A Health Insurance Rant
Tearing up over a headline on the cover of People magazine, which I happened to glance at when I walked past it at the pharmacy, was the telltale sign that depression symptoms had returned. I was already pretty sure they were back, it’s why I was at the pharmacy.
Although I was
perfectly mostly happy with Wellbutrin, I had to reduce my dose because, thanks to a migraine attack, my brain is now so sensitive to Wellbutrin’s side effects that I am massively dizzy on the dose that manages my depression. Cutting my dose back, the dizziness finally became manageable (though still present) on Monday… at the same time it stopped keeping the depression at bay.
I’m already frustrated by the needs of my ever-changing brain, but I was hopeful a new antidepressant would help me balance all my competing needs. Or I was until my insurance denied coverage. Now my doctor has to jump through constantly moving hoops to prove that, yes, this is the drug I need.
While I wait to see if her appeal will be approved, I can either be so dizzy that I can’t move my head and can’t look at the computer or I can let my depression symptoms build so that I have no motivation to get out of bed and cry at everything. Either way, I can’t work, can’t run errands, and can’t do anything around the house. I could try another yet another generic antidepressant, though I’ve already tried many, and would have to decide which I prefer, potentially gaining a ton of weight or losing interest in sex.
I don’t have much faith in my doctor’s authorization being accepted. Since the first of the year, Hart’s been working on a getting a doctor’s authorization approved for a drug that I was told would definitely be covered under our plan. It’s a drug he’d been taking for months, paid for by the same insurance company, until the rules changed with the turn of the calendar page. Now he’s without a drug he needs. There is a replacement, a replacement that he’s already tried. Last time it increased his migraine frequency so much that I lost sleeping worrying that he was developing chronic migraine.
I miss the days when my doctor and I got to weigh all the relevant medical factors and decide which medication was right for me. Yes, I could pay for these drugs out-of-pocket (assuming I could afford them), but I already pay a small fortune for health insurance each month. Being told a service will cover what I need, tethering myself to that service for a year, and still having to wheedle and cajole to get what that service supposedly includes is absurd. Especially when all that time spent on the phone and submitting paperwork is unlikely to result in me getting the coverage I thought I was paying for. Tell me up front whether the treatment I need will be covered so I can make a fully informed decision, don’t lock me into something then change the rules.
That’s what I’m angriest about. I understand why insurance companies don’t cover certain drugs or treatments. Yet I did everything I could possibly do to make an informed decision, including 17 hours of research, questions for my insurance broker, and hours on the phone with the insurance company. Now I have a yearlong commitment to a health insurance plan that’s not providing the coverage I was assured they would provide.
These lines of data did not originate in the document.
(* ===== verification/_CoqProject ===== *)
-Q . S2P
Prelude.v
BinarySearch.v
HashTable.v
HashTableFacts.v
HashMap.v
Time.v
InsertionSort.v
QuickSort.v
CharacterTypes.v
Utf8.v
Utf16.v
MemMem.v
Strings.v
Tokens.v
Wtf8.v
CodeUnits.v
Lexer.v
TextCodec.v
Decoders.v
DecoderSafety.v
DecoderRoundtrip.v
Http.v
HttpFacts.v
MimeType.v
MimeSniff.v
HeaderListFacts.v
Percent.v
FormUrlencoded.v
Ipv4.v
Ipv6.v
Host.v
PublicSuffix.v
Origin.v
Url.v
Cookies.v
CookieDates.v
CookieFacts.v
CookieJar.v
CookieJarFacts.v
CookieJarTheorems.v
SearchParams.v
UrlParser.v
UrlFacts.v
UrlSafety.v
UrlTheorems.v
UrlRoundtrip.v
QueryText.v
DomUrl.v
BlobEntry.v
UrlSetters.v
UrlFit.v
DomUrlTheorems.v
PatternTokenizer.v
PatternParts.v
PatternCanonicalization.v
PatternFacts.v
PatternComponent.v
PatternInit.v
PatternConstructor.v
PatternCuts.v
PatternConstructorFacts.v
UrlPattern.v
FloatTables.v
FloatToDecimal.v
FloatFacts.v
FloatExact.v
FloatTheorems.v
FloatFormat.v
Json.v
JsonFacts.v
JsonRoundtrip.v
CssTokens.v
CssTokenizer.v
CssTokenizerFacts.v
CssRoundtrip.v
CssSyntax.v
CssSyntaxFacts.v
CssSyntaxTheorems.v
(** ** Buckets *)

Lemma state_for_probe_length n : bucket_state_for_probe_length n <> 0%Z.
Proof. unfold bucket_state_for_probe_length, BucketState_CalculateLength. destruct (_ <? _); lia. Qed.

Lemma holds_used cap i b v : holds cap i b v -> is_free b = false.
Proof. intros [_ Hs _]. unfold is_free. rewrite Hs. apply Z.eqb_neq, state_for_probe_length. Qed.

Lemma holds_value cap i b v : holds cap i b v -> used_value b = Some v.
Proof. intros Hb. unfold used_value. rewrite (holds_used _ _ _ _ Hb). apply (holds_slot _ _ _ _ Hb). Qed.

Lemma holds_probe_length cap i b v :
  holds cap i b v -> used_bucket_probe_length cap i b = Ret (probe cap v i).
Proof.
  intros Hb. pose proof (holds_used _ _ _ _ Hb) as Hf. destruct Hb as [Hsl Hst _].
  unfold used_bucket_probe_length. rewrite Hf, Hst, Hsl. simpl.
  assert (Hp : (if i <? bucket_index_of cap (traits_hash v)
                then Ret (cap + i - bucket_index_of cap (traits_hash v))
                else Ret (i - bucket_index_of cap (traits_hash v))) = Ret (probe cap v i)).
  { unfold probe, dist. by destruct (_ <? _). }
  rewrite Hp. generalize (probe cap v i). intros p.
  unfold bucket_state_for_probe_length, BucketState_CalculateLength.
  destruct (Nat.ltb_spec 253 p); [done|].
  replace (Z.of_nat p + 1 =? 255)%Z with false by (symmetry; apply Z.eqb_neq; lia).
  f_equal. lia.
Qed.

Lemma holds_check cap i b v h : holds cap i b v -> h = traits_hash v -> hash_check b h = true.
Proof.
  intros [_ _ Hh] ->. unfold hash_check. destruct may_have_slow_equality_check eqn:E; [|done].
  rewrite Hh by done. apply Z.eqb_refl.
Qed.

Lemma bucket_ok_used cap i b v : bucket_ok cap i b -> used_value b = Some v -> holds cap i b v.
Proof.
  unfold used_value. intros [->|[w Hw]]; [done|].
  rewrite (holds_used _ _ _ _ Hw), (holds_slot _ _ _ _ Hw). by intros [= ->].
Qed.

Lemma bucket_ok_not_free cap i b : bucket_ok cap i b -> is_free b = false -> exists v, holds cap i b v.
Proof. intros [->|?]; done. Qed.

(** ** Updating one bucket *)

Lemma value_at_lookup B i v :
  value_at B i = Some v <-> exists b, B !! i = Some b /\ used_value b = Some v.
Proof. unfold value_at. apply bind_Some. Qed.

Lemma value_at_insert B i b j :
  i < length B -> value_at (<[i := b]> B) j = if decide (i = j) then used_value b else value_at B j.
Proof.
  intros Hi. unfold value_at. case_decide as E.
  - subst. by rewrite list_lookup_insert_eq by done.
  - by rewrite list_lookup_insert_ne by done.
Qed.

Lemma rank_insert B i b j :
  i < length B ->
  rank (<[i := b]> B) j =
    if decide (i = j)
    then match used_value b with Some v => S (probe (length B) v i) | None => 0 end
    else rank B j.
Proof.
  intros Hi. unfold rank. rewrite value_at_insert, length_insert by done.
  case_decide; [subst|]; done.
Qed.

Lemma values_of_middle B i b0 b :
  B !! i = Some b0 ->
  exists l1 l2, values_of B = l1 ++ option_list (used_value b0) ++ l2
    /\ values_of (<[i := b]> B) = l1 ++ option_list (used_value b) ++ l2.
Proof.
  intros Hi. exists (values_of (take i B)), (values_of (drop (S i) B)).
  unfold values_of. split.
  - rewrite <- (take_drop_middle B i b0 Hi) at 1. rewrite omap_app. simpl. by destruct (used_value b0).
  - rewrite insert_take_drop by (by eapply lookup_lt_Some). rewrite omap_app. simpl. by destruct (used_value b).
Qed.

Lemma values_insert_free B i b0 b v :
  B !! i = Some b0 -> used_value b0 = None -> used_value b = Some v ->
  values_of (<[i := b]> B) ≡ₚ v :: values_of B.
Proof.
  intros Hi Hb0 Hb. destruct (values_of_middle B i b0 b Hi) as (l1 & l2 & -> & ->).
  rewrite Hb0, Hb. simpl. by rewrite Permutation_middle.
Qed.

Lemma values_insert_used B i b0 b v w :
  B !! i = Some b0 -> used_value b0 = Some w -> used_value b = Some v ->
  w :: values_of (<[i := b]> B) ≡ₚ v :: values_of B.
Proof.
  intros Hi Hb0 Hb. destruct (values_of_middle B i b0 b Hi) as (l1 & l2 & -> & ->).
  rewrite Hb0, Hb. simpl. rewrite <- !Permutation_middle. apply Permutation_swap.
Qed.

Lemma values_delete B i b0 b w :
  B !! i = Some b0 -> used_value b0 = Some w -> used_value b = None ->
  values_of B ≡ₚ w :: values_of (<[i := b]> B).
Proof.
  intros Hi Hb0 Hb. destruct (values_of_middle B i b0 b Hi) as (l1 & l2 & -> & ->).
  rewrite Hb0, Hb. simpl. by rewrite Permutation_middle.
Qed.

(** A bucket that is fit for its place and keeps the Robin Hood property may be
    written to it. *)
Lemma wf_insert B i b v :
  wf_buckets B -> i < length B -> holds (length B) i b v -> rank B i <= S (probe (length B) v i) ->
  (forall j, j < length B -> next_index (length B) j = i -> j <> i -> probe (length B) v i <= rank B j) ->
  wf_buckets (<[i := b]> B).
Proof.
  intros [Hok Hrobin] Hi Hb Hge Hprev. pose proof (holds_value _ _ _ _ Hb) as Hv. split.
  - intros j b' Hj. rewrite length_insert. destruct (decide (i = j)) as [->|Hne].
    + rewrite list_lookup_insert_eq in Hj by done. injection Hj as <-. right. eauto.
    + rewrite list_lookup_insert_ne in Hj by done. eauto.
  - intros j. rewrite length_insert. intros Hj. rewrite !rank_insert by done. rewrite Hv.
    specialize (Hrobin j Hj). case_decide as E1; case_decide as E2.
    + lia.
    + apply le_n_S. apply Hprev; congruence || lia.
    + subst j. lia.
    + done.
Qed.

(** ** The Robin Hood property along the ring *)

Definition free_at B (i : nat) : Prop := exists b, B !! i = Some b /\ is_free b = true.

Lemma free_at_value B i : free_at B i -> value_at B i = None.
Proof. intros (b & Hb & Hf). unfold value_at, used_value. rewrite Hb. simpl. by rewrite Hf. Qed.

Lemma free_at_rank B i : free_at B i -> rank B i = 0.
Proof. intros Hf. unfold rank. by rewrite free_at_value. Qed.

Lemma robin_back B i n k :
  wf_buckets B -> i < length B -> n + k < length B ->
  rank B (pos (length B) i (n + k)) <= rank B (pos (length B) i n) + k.
Proof.
  intros Hwf Hi. induction k as [|k IH]; intros Hk; [rewrite Nat.add_0_r; lia|].
  rewrite Nat.add_succ_r, pos_S by lia.
  assert (Hn : n + k < length B) by lia.
  pose proof (wf_robin _ Hwf _ (pos_lt _ _ _ Hi Hn)). specialize (IH Hn). lia.
Qed.

(** A free bucket bounds the ranks in front of it. *)
Lemma free_bound B i k :
  wf_buckets B -> i < length B -> 0 < k < length B -> free_at B (pos (length B) i k) ->
  rank B i <= length B - k.
Proof.
  intros Hwf Hi Hk Hf. set (cap := length B) in *.
  pose proof (robin_back B (next_index cap i) (k - 1) (cap - k) Hwf (next_lt _ _ Hi)) as Hr.
  fold cap in Hr. replace (k - 1 + (cap - k)) with (cap - 1) in Hr by lia.
  rewrite (pos_next cap i (k - 1)) in Hr by lia. replace (S (k - 1)) with k in Hr by lia.
  replace (pos cap (next_index cap i) (cap - 1)) with i in Hr by ring_lia.
  rewrite (free_at_rank _ _ Hf) in Hr. lia.
Qed.
(* ===== verification/Time.v ===== *)
(** * Time: [AK/Time.h] and [AK/Time.cpp]

    The proleptic Gregorian calendar of [AK], [Duration] with its saturating
    arithmetic, and [UnixDateTime], which is a duration since the epoch.  An
    [int], [i64] or [u32] is a [Z]; C++ division truncates, so it is [Z.quot] and
    [Z.rem].  [seconds_per_day] is a [double]: the product with it is rounded to
    53 significant bits ([f64_of_integer]). *)

From S2P Require Import Prelude.

(** ** The calendar *)

Definition is_leap_year (year : Z) : bool :=
  (Z.rem year 4 =? 0) && (negb (Z.rem year 100 =? 0) || (Z.rem year 400 =? 0)).

Definition days_in_year (year : Z) : Z := 365 + (if is_leap_year year then 1 else 0).

Definition days_in_month (year month : Z) : res Z :=
  verify ((1 <=? month) && (month <=? 12))
    (if month =? 2 then Ret (if is_leap_year year then 29 else 28)
     else
       let is_long_month := existsb (Z.eqb month) [1; 3; 5; 7; 8; 10; 12] in
       Ret (if is_long_month then 31 else 30)).

(** [day_of_year] when it is not evaluated at compile time *)
Definition day_of_year_table : list Z := [0; 31; 59; 90; 120; 151; 181; 212; 243; 273; 304; 334].

Definition day_of_year (year month day : Z) : Z :=
  if negb ((1 <=? month) && (month <=? 12)) then 0
  else
    let day_of_year := nth (Z.to_nat (month - 1)) day_of_year_table 0 + day - 1 in
    if is_leap_year year && (3 <=? month) then day_of_year + 1 else day_of_year.

Definition day_of_week_table : list Z := [0; 3; 2; 5; 0; 3; 5; 1; 4; 6; 2; 4].

(** The sum is an [int] that is converted to [unsigned]. *)
Definition day_of_week (year month day : Z) : res Z :=
  verify ((1 <=? month) && (month <=? 12))
    (let year := if month <? 3 then year - 1 else year in
     Ret (u32 (Z.rem (year + Z.quot year 4 - Z.quot year 100 + Z.quot year 400
                      + nth (Z.to_nat (month - 1)) day_of_week_table 0 + day) 7))).

Definition floor_div_by (divisor dividend : Z) : Z :=
  let is_negative := if dividend <? 0 then 1 else 0 in
  Z.quot (dividend + is_negative) divisor - is_negative.

Definition mod_zeros_in_range (positive_mod begin_ end_ : Z) : Z :=
  floor_div_by positive_mod (end_ - 1) - floor_div_by positive_mod (begin_ - 1).

Definition years_to_days_since_epoch (year : Z) : Z :=
  let '(begin_year, end_year, leap_sign) :=
    if year <? 1970 then (year, 1970, -1) else (1970, year, 1) in
  let days := 365 * (year - 1970) in
  let extra_leap_days :=
    mod_zeros_in_range 4 begin_year end_year
    - mod_zeros_in_range 100 begin_year end_year
    + mod_zeros_in_range 400 begin_year end_year in
  days + extra_leap_days * leap_sign.

Definition days_since_epoch (year month day : Z) : Z :=
  years_to_days_since_epoch year + day_of_year year month day.

(** ** [Duration] *)

Definition i64_min : Z := - 2 ^ 63.
Definition i64_max : Z := 2 ^ 63 - 1.

Record Duration := mkDuration { m_seconds : Z; m_nanoseconds : Z }.

(** [(i64)z] for a [u64] or an [i64] computation *)
Definition i64 (z : Z) : Z := (z + 2 ^ 63) mod 2 ^ 64 - 2 ^ 63.

Definition Duration_from_seconds (seconds : Z) : Duration := mkDuration seconds 0.
Definition Duration_min : Duration := mkDuration i64_min 0.
Definition Duration_zero : Duration := mkDuration 0 0.
Definition Duration_max : Duration := mkDuration i64_max 999999999.

(** [sane_mod]: the quotient, and the numerator it leaves *)
Definition sane_mod (numerator denominator : Z) : res (Z * Z) :=
  verify ((2 <=? denominator) && (denominator <=? 1000000000))
    (let dividend := Z.quot numerator denominator in
     let numerator := Z.rem numerator denominator in
     if numerator <? 0 then Ret (dividend - 1, numerator + denominator) else Ret (dividend, numerator)).

Definition Duration_from_nanoseconds (nanoseconds : Z) : res Duration :=
  let* (seconds, nanoseconds) := sane_mod nanoseconds 1000000000 in
  Ret (mkDuration seconds (u32 nanoseconds)).

Definition Duration_from_microseconds (microseconds : Z) : res Duration :=
  let* (seconds, microseconds) := sane_mod microseconds 1000000 in
  Ret (mkDuration seconds (u32 (microseconds * 1000))).

Definition Duration_from_milliseconds (milliseconds : Z) : res Duration :=
  let* (seconds, milliseconds) := sane_mod milliseconds 1000 in
  Ret (mkDuration seconds (u32 (milliseconds * 1000000))).

(** [Checked<i64>]: a value that is outside of the type has overflown. *)
Definition in_i64 (z : Z) : bool := (i64_min <=? z) && (z <=? i64_max).

Definition normal (d : Duration) : bool := m_nanoseconds d <? 1000000000.

(** [operator+] *)
Definition Duration_add (a b : Duration) : res Duration :=
  verify (normal a) (verify (normal b)
    (let new_nsecs := u32 (m_nanoseconds a + m_nanoseconds b) in
     let extra_secs := new_nsecs / 1000000000 in
     let new_nsecs := new_nsecs mod 1000000000 in
     let add (this_secs other_secs : Z) : Duration :=
       let new_secs := this_secs + other_secs in
       if in_i64 new_secs then mkDuration new_secs new_nsecs
       else if 0 <? other_secs then Duration_max else Duration_min in
     if extra_secs =? 0 then Ret (add (m_seconds a) (m_seconds b))
     else
       verify (extra_secs =? 1)
         (if negb (m_seconds a =? i64_max) then Ret (add (m_seconds a + 1) (m_seconds b))
          else if negb (m_seconds b =? i64_max) then Ret (add (m_seconds a) (m_seconds b + 1))
          else Ret Duration_max))).

(** [operator-] *)
Definition Duration_sub (a b : Duration) : res Duration :=
  verify (normal a) (verify (normal b)
    (if negb (m_nanoseconds b =? 0) then
       Duration_add a (mkDuration (i64 (Z.lnot (m_seconds b))) (1000000000 - m_nanoseconds b))
     else if negb (m_seconds b =? i64_min) then Duration_add a (mkDuration (- m_seconds b) 0)
     else if 0 <=? m_seconds a then Ret Duration_max
     else Ret (mkDuration (m_seconds a + 0x4000000000000000 + 0x4000000000000000) (m_nanoseconds a)))).

(** [operator<=>] *)
Definition Duration_compare (a b : Duration) : Z :=
  let cmp := if m_seconds b <? m_seconds a then 1 else if m_seconds a <? m_seconds b then -1 else 0 in
  if negb (cmp =? 0) then cmp
  else if m_nanoseconds b <? m_nanoseconds a then 1
  else if m_nanoseconds a <? m_nanoseconds b then -1 else 0.

Definition Duration_lt (a b : Duration) : bool := Duration_compare a b <? 0.

Definition to_truncated_seconds (d : Duration) : res Z :=
  verify (normal d)
    (Ret (if (m_seconds d <? 0) && negb (m_nanoseconds d =? 0) then m_seconds d + 1 else m_seconds d)).

Definition to_seconds (d : Duration) : res Z :=
  verify (normal d)
    (Ret (if (0 <=? m_seconds d) && negb (m_nanoseconds d =? 0)
          then if in_i64 (m_seconds d + 1) then m_seconds d + 1 else i64_max
          else m_seconds d)).

(** [Checked<i64>] remembers an overflow: the steps of a computation, in order. *)
Definition checked (steps : list Z) (limit result : Z) : Z :=
  if forallb in_i64 steps then result else limit.

Definition saturation_limit (d : Duration) : Z := if m_seconds d <? 0 then i64_min else i64_max.

(** [to_milliseconds], [to_microseconds] ([per_second] units of [unit]
    nanoseconds): round up, away from the epoch when positive. *)
Definition to_units (per_second unit : Z) (d : Duration) : res Z :=
  verify (normal d)
    (let start := if m_seconds d <? 0 then m_seconds d + 1 else m_seconds d in
     let scaled := start * per_second in
     let total := scaled + m_nanoseconds d / unit in
     let rounded := if (0 <=? m_seconds d) && negb (m_nanoseconds d mod unit =? 0) then total + 1 else total in
     let result := if m_seconds d <? 0 then rounded - per_second else rounded in
     Ret (checked [scaled; total; rounded; result] (saturation_limit d) result)).

Definition to_milliseconds (d : Duration) : res Z := to_units 1000 1000000 d.
Definition to_microseconds (d : Duration) : res Z := to_units 1000000 1000 d.

Definition to_nanoseconds (d : Duration) : res Z :=
  verify (normal d)
    (let start := if m_seconds d <? 0 then m_seconds d + 1 else m_seconds d in
     let scaled := start * 1000000000 in
     let total := scaled + m_nanoseconds d in
     let result := if m_seconds d <? 0 then total - 1000000000 else total in
     Ret (checked [scaled; total; result] (saturation_limit d) result)).

(** ** [UnixDateTime] *)

Abbreviation UnixDateTime := Duration.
I get that health insurance is a mess right now. I get that companies are scrambling to make a profit now that they have to provide coverage to people like me. And I am grateful to be able to have any insurance coverage for my entrepreneur/freelancer household. But how is that companies are able to provide only basic information for a consumer to use to choose a plan, give half-truths (or lie outright) when asked questions, then delay coverage for months? I can’t think of another consumer service that operates this way successfully. Certainly not one that requires a commitment to paying thousands of dollars over the course of the year, then telling the customer, “Oh, wait, we’ve changed our minds.”
How is this OK? How can that happen without repercussions?